++++ RECORD SET ++++
Lemma tracks_step t0 past l k vt :
  tracks t0 past l -> (pause (share vt past) k <= LONGEST_PAUSE)%Z ->
  (size (list_to_set (vt :: past.*2) : gset string) <= BOT_RATE_LIMIT_MAX_ENTRIES)%nat ->
  (check_at vt (at_second t0 k) l).1 = share_answer (share vt past) k /\
  tracks t0 (past ++ [(k, vt)]) (check_at vt (at_second t0 k) l).2.
Proof.
  intros [(Hp & Hr & Hb & Hc) Hd Hs] Hk Hsize.
  assert (Hev : evict vt (rl_capacity l) (buckets l) = buckets l).
  { apply evict_room. intros Hn. apply not_elem_of_dom in Hn. rewrite Hc, <- size_dom, Hd.
    rewrite Hd in Hn. cbn [list_to_set] in Hsize. rewrite size_union, size_singleton in Hsize by set_solver.
    lia. }
  destruct (charge_share t0 (share vt past) (buckets l !! vt) k (Hs vt) Hk) as [Ho Hn].
  unfold check_at. rewrite Hp. cbv zeta. rewrite Hev, Hr, Hb.
  destruct (charge _ _ _ _) as [o b]. cbn [fst snd] in Ho, Hn |- *. subst o.
  split; [done|]. split.
  - done.
  - cbn. rewrite dom_insert_L, Hd, fmap_app, list_to_set_app_L. cbn. set_solver.
  - intros v. cbn. rewrite share_snoc. unfold share_step. cbn [fst snd].
    destruct (String.eqb_spec vt v) as [<-|Hne].
    + by rewrite lookup_insert_eq.
    + rewrite lookup_insert_ne by done. apply Hs.
Qed.

Lemma checks_tracks t0 reqs past l :
  tracks t0 past l ->
  (forall i k vt, reqs !! i = Some (k, vt) ->
     (pause (share vt (past ++ take i reqs)) k <= LONGEST_PAUSE)%Z) ->
  (size (list_to_set (past ++ reqs).*2 : gset string) <= BOT_RATE_LIMIT_MAX_ENTRIES)%nat ->
  forall i k vt, reqs !! i = Some (k, vt) ->
    (checks (at_seconds t0 reqs) l).1 !! i = Some (share_answer (share vt (past ++ take i reqs)) k).
Proof.
  revert past l. induction reqs as [|[k1 v] reqs IH]; intros past l Hsp Hp Hsize i k vt Hi; [done|].
  cbn [at_seconds fmap list_fmap checks fst snd].
  destruct (tracks_step t0 past l k1 v Hsp) as [Ho Hn].
  { rewrite <- (app_nil_r past). by apply (Hp 0%nat). }
  { etransitivity; [|exact Hsize]. apply subseteq_size. rewrite fmap_app, list_to_set_app_L. set_solver. }
  destruct (check_at v _ l) as [o l1]. cbn in Ho, Hn.
  assert (IH' := IH (past ++ [(k1, v)]) l1 Hn). rewrite <- app_assoc in IH'. specialize (fun H => IH' H Hsize).
  assert (Hp' : forall i k vt, reqs !! i = Some (k, vt) ->
      (pause (share vt ((past ++ [(k1, v)]) ++ take i reqs)) k <= LONGEST_PAUSE)%Z).
  { intros j k' v' Hj. rewrite <- app_assoc. by apply (Hp (S j)). }
  change ((fun r : Z * string => (at_second t0 r.1, r.2)) <$> reqs) with (at_seconds t0 reqs).
  destruct (checks _ l1) as [os l2]. destruct i as [|i]; cbn in *.
  - injection Hi as -> ->. by rewrite app_nil_r, Ho.
  - etransitivity; [exact (IH' Hp' i k vt Hi)|]. by rewrite <- app_assoc.
Qed.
++++
WHAT IS EXPECTED → Please type the entries above out again exactly.

PROBLEM SOLUTION →
Lemma tracks_step t0 past l k vt :
  tracks t0 past l -> (pause (share vt past) k <= LONGEST_PAUSE)%Z ->
  (size (list_to_set (vt :: past.*2) : gset string) <= BOT_RATE_LIMIT_MAX_ENTRIES)%nat ->
  (check_at vt (at_second t0 k) l).1 = share_answer (share vt past) k /\
  tracks t0 (past ++ [(k, vt)]) (check_at vt (at_second t0 k) l).2.
Proof.
  intros [(Hp & Hr & Hb & Hc) Hd Hs] Hk Hsize.
  assert (Hev : evict vt (rl_capacity l) (buckets l) = buckets l).
  { apply evict_room. intros Hn. apply not_elem_of_dom in Hn. rewrite Hc, <- size_dom, Hd.
    rewrite Hd in Hn. cbn [list_to_set] in Hsize. rewrite size_union, size_singleton in Hsize by set_solver.
    lia. }
  destruct (charge_share t0 (share vt past) (buckets l !! vt) k (Hs vt) Hk) as [Ho Hn].
  unfold check_at. rewrite Hp. cbv zeta. rewrite Hev, Hr, Hb.
  destruct (charge _ _ _ _) as [o b]. cbn [fst snd] in Ho, Hn |- *. subst o.
  split; [done|]. split.
  - done.
  - cbn. rewrite dom_insert_L, Hd, fmap_app, list_to_set_app_L. cbn. set_solver.
  - intros v. cbn. rewrite share_snoc. unfold share_step. cbn [fst snd].
    destruct (String.eqb_spec vt v) as [<-|Hne].
    + by rewrite lookup_insert_eq.
    + rewrite lookup_insert_ne by done. apply Hs.
Qed.

Lemma checks_tracks t0 reqs past l :
  tracks t0 past l ->
  (forall i k vt, reqs !! i = Some (k, vt) ->
     (pause (share vt (past ++ take i reqs)) k <= LONGEST_PAUSE)%Z) ->
  (size (list_to_set (past ++ reqs).*2 : gset string) <= BOT_RATE_LIMIT_MAX_ENTRIES)%nat ->
  forall i k vt, reqs !! i = Some (k, vt) ->
    (checks (at_seconds t0 reqs) l).1 !! i = Some (share_answer (share vt (past ++ take i reqs)) k).
Proof.
  revert past l. induction reqs as [|[k1 v] reqs IH]; intros past l Hsp Hp Hsize i k vt Hi; [done|].
  cbn [at_seconds fmap list_fmap checks fst snd].
  destruct (tracks_step t0 past l k1 v Hsp) as [Ho Hn].
  { rewrite <- (app_nil_r past). by apply (Hp 0%nat). }
  { etransitivity; [|exact Hsize]. apply subseteq_size. rewrite fmap_app, list_to_set_app_L. set_solver. }
  destruct (check_at v _ l) as [o l1]. cbn in Ho, Hn.
  assert (IH' := IH (past ++ [(k1, v)]) l1 Hn). rewrite <- app_assoc in IH'. specialize (fun H => IH' H Hsize).
  assert (Hp' : forall i k vt, reqs !! i = Some (k, vt) ->
      (pause (share vt ((past ++ [(k1, v)]) ++ take i reqs)) k <= LONGEST_PAUSE)%Z).
  { intros j k' v' Hj. rewrite <- app_assoc. by apply (Hp (S j)). }
  change ((fun r : Z * string => (at_second t0 r.1, r.2)) <$> reqs) with (at_seconds t0 reqs).
  destruct (checks _ l1) as [os l2]. destruct i as [|i]; cbn in *.
  - injection Hi as -> ->. by rewrite app_nil_r, Ho.
  - etransitivity; [exact (IH' Hp' i k vt Hi)|]. by rewrite <- app_assoc.
Qed.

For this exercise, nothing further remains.